[Records from a collection]
.....
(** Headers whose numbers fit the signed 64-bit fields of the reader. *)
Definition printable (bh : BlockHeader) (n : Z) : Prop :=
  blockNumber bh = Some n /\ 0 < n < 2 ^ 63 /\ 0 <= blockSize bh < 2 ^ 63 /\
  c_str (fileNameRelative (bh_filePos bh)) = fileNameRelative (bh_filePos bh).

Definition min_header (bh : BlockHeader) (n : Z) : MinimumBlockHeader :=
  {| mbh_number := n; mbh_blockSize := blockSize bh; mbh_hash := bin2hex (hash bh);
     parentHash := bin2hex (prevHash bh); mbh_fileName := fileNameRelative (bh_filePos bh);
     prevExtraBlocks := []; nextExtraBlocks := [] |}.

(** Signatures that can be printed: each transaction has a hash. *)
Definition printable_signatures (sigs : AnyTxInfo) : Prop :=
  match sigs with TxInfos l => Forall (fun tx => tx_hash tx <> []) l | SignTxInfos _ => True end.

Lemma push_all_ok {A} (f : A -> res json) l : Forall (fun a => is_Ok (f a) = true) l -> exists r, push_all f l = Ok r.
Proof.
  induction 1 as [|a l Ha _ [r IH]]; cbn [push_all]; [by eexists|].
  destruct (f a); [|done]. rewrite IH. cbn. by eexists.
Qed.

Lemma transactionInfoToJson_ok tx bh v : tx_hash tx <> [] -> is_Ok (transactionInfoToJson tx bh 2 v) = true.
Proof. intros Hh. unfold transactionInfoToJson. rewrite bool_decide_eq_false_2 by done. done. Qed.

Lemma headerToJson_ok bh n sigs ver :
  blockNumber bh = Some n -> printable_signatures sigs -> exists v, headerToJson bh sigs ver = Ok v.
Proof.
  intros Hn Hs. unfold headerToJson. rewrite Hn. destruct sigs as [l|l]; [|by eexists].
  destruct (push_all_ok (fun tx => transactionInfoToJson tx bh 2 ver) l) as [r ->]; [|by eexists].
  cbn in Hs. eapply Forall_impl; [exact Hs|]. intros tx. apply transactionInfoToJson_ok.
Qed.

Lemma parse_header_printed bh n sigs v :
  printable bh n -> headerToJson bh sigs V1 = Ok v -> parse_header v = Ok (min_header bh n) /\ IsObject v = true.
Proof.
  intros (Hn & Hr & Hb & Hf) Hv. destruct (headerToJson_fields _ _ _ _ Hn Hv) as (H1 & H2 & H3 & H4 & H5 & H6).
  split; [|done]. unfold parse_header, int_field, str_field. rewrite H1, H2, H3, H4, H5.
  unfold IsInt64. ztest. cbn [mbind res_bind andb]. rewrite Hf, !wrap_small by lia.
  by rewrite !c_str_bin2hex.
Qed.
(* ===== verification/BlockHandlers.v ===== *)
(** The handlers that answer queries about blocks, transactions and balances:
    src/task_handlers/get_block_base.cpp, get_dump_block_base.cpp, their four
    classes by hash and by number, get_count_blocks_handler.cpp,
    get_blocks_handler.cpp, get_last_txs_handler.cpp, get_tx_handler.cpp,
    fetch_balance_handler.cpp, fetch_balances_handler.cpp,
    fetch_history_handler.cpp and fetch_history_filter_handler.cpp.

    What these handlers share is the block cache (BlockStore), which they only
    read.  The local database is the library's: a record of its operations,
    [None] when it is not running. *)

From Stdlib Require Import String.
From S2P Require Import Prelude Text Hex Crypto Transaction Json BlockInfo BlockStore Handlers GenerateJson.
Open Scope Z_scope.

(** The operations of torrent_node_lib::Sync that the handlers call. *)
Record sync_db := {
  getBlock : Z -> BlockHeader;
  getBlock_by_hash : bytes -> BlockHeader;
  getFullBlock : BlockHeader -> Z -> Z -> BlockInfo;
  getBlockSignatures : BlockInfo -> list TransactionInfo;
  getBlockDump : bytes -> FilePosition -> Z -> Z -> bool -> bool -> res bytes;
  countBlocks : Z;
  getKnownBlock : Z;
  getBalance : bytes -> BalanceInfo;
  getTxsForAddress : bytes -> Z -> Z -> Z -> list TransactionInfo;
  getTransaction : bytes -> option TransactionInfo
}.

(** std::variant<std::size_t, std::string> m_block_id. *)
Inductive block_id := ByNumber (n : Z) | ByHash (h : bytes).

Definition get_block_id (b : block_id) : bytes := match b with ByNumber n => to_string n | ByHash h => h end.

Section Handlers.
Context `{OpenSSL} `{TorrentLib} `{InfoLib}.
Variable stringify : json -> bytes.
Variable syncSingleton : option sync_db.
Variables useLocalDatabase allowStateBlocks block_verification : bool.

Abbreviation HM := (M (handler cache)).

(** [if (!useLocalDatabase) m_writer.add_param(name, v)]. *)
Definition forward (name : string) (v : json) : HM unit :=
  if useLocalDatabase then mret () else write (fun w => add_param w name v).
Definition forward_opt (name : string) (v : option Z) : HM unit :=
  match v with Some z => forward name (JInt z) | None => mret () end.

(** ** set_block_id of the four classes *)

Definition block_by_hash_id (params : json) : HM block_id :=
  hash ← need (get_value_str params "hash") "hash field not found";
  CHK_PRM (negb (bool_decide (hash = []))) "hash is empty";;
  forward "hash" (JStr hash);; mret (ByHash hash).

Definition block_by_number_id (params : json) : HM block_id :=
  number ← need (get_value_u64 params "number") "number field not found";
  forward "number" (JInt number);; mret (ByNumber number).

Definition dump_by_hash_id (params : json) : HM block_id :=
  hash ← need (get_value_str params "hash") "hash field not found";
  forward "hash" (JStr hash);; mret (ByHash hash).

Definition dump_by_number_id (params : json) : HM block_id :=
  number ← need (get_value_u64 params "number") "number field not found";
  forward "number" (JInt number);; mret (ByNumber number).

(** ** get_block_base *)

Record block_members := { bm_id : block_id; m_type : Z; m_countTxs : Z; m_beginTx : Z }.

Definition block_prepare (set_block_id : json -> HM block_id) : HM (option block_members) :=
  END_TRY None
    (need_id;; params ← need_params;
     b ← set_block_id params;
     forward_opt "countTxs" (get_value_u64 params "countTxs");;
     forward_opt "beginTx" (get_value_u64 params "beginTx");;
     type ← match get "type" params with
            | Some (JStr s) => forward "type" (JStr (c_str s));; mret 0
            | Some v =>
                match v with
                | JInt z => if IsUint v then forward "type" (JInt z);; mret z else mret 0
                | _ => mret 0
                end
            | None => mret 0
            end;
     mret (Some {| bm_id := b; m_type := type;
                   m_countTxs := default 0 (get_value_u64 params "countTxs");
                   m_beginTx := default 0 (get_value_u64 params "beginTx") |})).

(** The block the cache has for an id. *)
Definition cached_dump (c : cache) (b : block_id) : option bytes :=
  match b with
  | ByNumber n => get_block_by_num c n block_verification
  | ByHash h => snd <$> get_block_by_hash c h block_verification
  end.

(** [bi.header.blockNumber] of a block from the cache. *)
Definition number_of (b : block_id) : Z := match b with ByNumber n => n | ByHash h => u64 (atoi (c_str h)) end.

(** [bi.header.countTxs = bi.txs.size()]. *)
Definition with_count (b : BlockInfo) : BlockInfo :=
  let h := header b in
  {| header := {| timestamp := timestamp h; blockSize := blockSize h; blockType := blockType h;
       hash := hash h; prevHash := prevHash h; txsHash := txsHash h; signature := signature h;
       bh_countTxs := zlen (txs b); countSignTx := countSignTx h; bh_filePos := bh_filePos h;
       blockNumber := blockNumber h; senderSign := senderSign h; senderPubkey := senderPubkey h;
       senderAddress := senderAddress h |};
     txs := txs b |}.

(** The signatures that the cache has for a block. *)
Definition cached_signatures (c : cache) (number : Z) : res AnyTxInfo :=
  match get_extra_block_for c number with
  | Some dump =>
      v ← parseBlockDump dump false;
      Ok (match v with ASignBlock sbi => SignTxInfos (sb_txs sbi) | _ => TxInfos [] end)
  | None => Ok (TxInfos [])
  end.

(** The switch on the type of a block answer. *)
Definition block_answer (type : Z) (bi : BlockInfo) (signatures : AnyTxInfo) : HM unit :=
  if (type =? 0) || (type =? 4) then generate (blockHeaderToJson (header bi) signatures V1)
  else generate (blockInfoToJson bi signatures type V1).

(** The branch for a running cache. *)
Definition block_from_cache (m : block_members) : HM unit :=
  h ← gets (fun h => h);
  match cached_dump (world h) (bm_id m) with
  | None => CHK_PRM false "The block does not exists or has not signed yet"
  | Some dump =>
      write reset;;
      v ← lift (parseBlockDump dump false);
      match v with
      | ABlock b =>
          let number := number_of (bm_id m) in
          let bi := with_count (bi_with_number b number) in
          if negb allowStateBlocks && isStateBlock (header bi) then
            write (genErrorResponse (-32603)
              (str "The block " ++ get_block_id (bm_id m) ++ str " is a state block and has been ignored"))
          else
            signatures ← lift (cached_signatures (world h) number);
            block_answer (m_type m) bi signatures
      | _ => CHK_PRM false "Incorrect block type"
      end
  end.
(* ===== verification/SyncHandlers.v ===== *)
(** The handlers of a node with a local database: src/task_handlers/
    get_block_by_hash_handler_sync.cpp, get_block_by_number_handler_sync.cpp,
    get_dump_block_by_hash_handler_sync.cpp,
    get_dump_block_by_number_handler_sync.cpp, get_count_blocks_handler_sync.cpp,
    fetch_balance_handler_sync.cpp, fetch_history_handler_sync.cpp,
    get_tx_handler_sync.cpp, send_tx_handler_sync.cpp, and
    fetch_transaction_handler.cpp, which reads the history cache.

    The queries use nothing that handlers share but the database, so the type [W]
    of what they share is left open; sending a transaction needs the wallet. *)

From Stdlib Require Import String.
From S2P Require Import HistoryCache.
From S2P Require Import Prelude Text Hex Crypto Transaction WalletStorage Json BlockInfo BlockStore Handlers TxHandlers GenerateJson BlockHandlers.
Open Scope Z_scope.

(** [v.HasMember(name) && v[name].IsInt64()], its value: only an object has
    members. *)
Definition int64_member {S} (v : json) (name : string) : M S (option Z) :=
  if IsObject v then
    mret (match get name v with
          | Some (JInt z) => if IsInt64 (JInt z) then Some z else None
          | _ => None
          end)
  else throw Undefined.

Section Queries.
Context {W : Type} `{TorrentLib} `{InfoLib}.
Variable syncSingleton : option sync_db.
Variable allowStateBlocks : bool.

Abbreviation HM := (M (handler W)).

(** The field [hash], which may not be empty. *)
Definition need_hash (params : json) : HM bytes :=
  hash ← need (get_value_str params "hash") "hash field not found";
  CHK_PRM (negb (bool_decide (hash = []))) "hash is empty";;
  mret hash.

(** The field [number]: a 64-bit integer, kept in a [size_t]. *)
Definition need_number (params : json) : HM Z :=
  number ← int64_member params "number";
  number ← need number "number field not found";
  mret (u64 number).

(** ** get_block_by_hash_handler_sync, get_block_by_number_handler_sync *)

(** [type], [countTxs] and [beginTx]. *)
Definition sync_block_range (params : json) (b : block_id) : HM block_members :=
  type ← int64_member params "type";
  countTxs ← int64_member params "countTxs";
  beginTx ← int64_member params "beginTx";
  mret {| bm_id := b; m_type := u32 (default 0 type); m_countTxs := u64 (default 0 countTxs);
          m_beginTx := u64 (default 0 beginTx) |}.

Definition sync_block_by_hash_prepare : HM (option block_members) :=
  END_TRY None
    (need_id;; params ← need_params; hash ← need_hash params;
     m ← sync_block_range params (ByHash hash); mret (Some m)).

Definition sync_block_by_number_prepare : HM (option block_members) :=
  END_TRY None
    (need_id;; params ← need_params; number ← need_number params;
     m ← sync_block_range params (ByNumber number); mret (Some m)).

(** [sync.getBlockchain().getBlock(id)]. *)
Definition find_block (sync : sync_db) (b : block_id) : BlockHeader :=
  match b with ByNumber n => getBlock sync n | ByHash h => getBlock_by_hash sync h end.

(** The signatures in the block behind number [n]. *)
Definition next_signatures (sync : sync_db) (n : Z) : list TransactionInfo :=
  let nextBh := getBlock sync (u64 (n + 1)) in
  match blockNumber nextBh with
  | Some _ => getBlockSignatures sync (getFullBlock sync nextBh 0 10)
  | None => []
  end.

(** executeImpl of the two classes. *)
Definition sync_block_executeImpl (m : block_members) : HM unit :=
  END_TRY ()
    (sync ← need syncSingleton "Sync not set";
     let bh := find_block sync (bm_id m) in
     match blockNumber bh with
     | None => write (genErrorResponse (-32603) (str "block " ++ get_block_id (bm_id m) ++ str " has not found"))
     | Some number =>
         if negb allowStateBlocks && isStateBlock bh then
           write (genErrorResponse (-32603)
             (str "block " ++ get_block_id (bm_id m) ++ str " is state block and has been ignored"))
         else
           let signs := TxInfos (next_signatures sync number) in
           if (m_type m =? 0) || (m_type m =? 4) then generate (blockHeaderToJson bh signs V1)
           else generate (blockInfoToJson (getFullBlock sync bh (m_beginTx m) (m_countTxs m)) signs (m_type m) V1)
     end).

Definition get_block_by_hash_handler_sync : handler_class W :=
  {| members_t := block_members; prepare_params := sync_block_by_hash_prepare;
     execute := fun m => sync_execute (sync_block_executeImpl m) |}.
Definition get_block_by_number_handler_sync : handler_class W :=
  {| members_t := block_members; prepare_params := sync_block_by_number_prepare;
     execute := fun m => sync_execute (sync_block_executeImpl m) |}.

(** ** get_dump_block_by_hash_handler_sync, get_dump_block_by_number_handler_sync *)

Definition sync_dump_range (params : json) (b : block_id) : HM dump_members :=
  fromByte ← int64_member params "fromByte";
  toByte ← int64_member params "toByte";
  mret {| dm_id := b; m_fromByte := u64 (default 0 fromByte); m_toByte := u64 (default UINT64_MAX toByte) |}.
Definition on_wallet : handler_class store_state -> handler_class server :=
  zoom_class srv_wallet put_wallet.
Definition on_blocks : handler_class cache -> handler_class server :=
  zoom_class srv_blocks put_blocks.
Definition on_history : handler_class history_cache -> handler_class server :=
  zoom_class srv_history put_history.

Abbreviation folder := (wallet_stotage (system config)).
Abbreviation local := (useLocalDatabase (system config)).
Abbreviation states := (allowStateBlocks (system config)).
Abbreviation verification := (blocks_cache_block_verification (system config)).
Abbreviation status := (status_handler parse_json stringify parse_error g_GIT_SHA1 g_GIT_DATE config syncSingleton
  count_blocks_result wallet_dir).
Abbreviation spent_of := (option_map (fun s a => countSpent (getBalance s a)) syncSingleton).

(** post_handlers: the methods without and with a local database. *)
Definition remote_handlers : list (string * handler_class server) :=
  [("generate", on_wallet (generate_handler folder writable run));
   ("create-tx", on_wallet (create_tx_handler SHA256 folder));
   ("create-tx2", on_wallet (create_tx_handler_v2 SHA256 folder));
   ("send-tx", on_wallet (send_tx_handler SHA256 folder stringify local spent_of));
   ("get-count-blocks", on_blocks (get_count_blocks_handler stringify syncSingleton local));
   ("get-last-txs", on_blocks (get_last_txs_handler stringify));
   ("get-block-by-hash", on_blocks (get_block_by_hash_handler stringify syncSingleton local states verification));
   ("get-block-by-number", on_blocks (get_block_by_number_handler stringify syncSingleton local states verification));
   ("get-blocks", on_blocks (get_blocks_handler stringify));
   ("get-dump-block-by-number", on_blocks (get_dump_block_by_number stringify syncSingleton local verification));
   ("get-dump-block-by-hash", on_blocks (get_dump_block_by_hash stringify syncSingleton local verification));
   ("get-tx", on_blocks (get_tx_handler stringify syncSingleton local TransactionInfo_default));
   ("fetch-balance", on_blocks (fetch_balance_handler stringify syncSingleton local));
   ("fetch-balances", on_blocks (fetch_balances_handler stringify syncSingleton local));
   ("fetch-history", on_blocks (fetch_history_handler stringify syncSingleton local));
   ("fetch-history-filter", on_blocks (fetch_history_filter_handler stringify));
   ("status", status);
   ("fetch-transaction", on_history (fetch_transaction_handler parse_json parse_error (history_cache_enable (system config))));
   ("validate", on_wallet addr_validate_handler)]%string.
.....
Return, with no change at all, every line in the entries above from the line containing "Lemma headerToJson_ok bh" through the line containing "by rewrite !c_str_bin2hex.".

### Solved exercise
Lemma headerToJson_ok bh n sigs ver :
  blockNumber bh = Some n -> printable_signatures sigs -> exists v, headerToJson bh sigs ver = Ok v.
Proof.
  intros Hn Hs. unfold headerToJson. rewrite Hn. destruct sigs as [l|l]; [|by eexists].
  destruct (push_all_ok (fun tx => transactionInfoToJson tx bh 2 ver) l) as [r ->]; [|by eexists].
  cbn in Hs. eapply Forall_impl; [exact Hs|]. intros tx. apply transactionInfoToJson_ok.
Qed.

Lemma parse_header_printed bh n sigs v :
  printable bh n -> headerToJson bh sigs V1 = Ok v -> parse_header v = Ok (min_header bh n) /\ IsObject v = true.
Proof.
  intros (Hn & Hr & Hb & Hf) Hv. destruct (headerToJson_fields _ _ _ _ Hn Hv) as (H1 & H2 & H3 & H4 & H5 & H6).
  split; [|done]. unfold parse_header, int_field, str_field. rewrite H1, H2, H3, H4, H5.
  unfold IsInt64. ztest. cbn [mbind res_bind andb]. rewrite Hf, !wrap_small by lia.
  by rewrite !c_str_bin2hex.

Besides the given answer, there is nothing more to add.